_What you will do:_
Filter the data below for the string "VList" and copy each matching line.

Stored items:
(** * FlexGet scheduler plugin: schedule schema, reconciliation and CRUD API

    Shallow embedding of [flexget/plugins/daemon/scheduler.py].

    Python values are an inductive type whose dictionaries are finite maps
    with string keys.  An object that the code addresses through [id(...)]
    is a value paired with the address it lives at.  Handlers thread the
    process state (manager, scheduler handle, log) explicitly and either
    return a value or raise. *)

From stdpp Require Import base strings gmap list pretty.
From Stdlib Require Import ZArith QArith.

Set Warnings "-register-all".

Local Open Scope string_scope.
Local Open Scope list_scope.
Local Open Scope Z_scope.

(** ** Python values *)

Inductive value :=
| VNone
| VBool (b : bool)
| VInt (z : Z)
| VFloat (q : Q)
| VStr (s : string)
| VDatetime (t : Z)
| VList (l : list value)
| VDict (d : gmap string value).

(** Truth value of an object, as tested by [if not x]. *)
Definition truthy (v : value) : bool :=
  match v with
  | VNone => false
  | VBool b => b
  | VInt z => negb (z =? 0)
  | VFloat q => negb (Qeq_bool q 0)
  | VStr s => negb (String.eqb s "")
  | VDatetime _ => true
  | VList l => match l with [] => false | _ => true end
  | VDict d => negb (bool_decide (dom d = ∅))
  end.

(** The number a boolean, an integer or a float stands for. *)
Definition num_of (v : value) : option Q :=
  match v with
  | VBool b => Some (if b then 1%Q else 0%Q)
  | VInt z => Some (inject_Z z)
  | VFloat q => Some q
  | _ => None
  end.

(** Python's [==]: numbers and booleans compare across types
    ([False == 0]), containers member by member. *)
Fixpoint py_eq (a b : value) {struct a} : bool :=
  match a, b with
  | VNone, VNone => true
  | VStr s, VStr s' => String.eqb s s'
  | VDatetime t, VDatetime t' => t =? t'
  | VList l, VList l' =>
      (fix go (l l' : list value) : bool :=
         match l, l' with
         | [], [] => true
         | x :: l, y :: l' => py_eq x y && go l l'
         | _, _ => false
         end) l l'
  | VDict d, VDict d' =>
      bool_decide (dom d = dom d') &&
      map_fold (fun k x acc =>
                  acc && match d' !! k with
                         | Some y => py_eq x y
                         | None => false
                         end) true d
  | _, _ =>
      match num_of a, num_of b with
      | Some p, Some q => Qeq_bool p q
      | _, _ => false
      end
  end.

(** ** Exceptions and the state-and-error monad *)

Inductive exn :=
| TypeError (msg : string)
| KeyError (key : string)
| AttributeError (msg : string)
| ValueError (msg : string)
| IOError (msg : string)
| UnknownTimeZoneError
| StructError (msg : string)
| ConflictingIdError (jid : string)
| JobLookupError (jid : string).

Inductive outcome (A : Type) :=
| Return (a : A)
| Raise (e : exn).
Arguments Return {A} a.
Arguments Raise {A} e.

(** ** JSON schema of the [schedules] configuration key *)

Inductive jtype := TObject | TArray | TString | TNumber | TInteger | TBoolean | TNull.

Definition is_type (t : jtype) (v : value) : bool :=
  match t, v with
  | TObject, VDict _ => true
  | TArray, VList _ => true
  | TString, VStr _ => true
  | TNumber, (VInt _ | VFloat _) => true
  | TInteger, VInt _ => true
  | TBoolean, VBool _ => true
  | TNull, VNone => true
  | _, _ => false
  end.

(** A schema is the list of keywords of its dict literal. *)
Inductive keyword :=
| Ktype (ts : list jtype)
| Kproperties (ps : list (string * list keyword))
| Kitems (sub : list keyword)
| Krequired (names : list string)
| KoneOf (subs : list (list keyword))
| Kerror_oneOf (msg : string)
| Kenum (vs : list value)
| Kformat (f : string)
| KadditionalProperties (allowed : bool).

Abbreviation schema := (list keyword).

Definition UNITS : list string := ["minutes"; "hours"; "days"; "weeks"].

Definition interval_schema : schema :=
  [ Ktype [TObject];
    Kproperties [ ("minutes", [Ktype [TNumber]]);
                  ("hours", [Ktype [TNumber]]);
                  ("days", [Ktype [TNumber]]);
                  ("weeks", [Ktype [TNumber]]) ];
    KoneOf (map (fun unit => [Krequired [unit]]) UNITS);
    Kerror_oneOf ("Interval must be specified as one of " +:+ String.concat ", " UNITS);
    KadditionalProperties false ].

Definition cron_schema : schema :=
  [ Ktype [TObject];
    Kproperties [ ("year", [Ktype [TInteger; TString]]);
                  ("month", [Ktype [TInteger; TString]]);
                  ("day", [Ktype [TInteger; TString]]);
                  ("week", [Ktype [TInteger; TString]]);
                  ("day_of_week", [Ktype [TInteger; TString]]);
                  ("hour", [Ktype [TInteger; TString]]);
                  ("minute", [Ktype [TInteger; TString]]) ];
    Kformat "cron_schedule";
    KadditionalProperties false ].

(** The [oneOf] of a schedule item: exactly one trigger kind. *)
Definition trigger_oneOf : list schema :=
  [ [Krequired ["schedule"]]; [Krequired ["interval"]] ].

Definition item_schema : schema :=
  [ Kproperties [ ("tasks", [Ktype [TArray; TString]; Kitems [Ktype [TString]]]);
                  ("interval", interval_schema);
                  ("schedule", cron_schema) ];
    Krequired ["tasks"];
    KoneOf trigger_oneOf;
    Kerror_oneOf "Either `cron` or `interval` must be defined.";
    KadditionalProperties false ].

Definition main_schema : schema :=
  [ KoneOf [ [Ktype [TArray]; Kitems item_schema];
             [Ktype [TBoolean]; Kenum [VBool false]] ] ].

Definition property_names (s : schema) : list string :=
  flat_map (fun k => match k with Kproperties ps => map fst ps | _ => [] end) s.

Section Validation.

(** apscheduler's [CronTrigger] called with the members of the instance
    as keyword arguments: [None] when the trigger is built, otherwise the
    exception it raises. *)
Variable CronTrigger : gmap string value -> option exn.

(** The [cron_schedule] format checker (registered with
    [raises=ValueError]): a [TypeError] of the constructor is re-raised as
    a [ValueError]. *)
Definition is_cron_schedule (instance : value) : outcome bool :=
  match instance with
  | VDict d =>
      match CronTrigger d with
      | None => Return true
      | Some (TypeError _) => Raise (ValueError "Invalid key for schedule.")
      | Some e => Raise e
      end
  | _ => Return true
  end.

_Exercise solution:_
| VList (l : list value)
  | VList l => match l with [] => false | _ => true end
  | VList l, VList l' =>
  | TArray, VList _ => true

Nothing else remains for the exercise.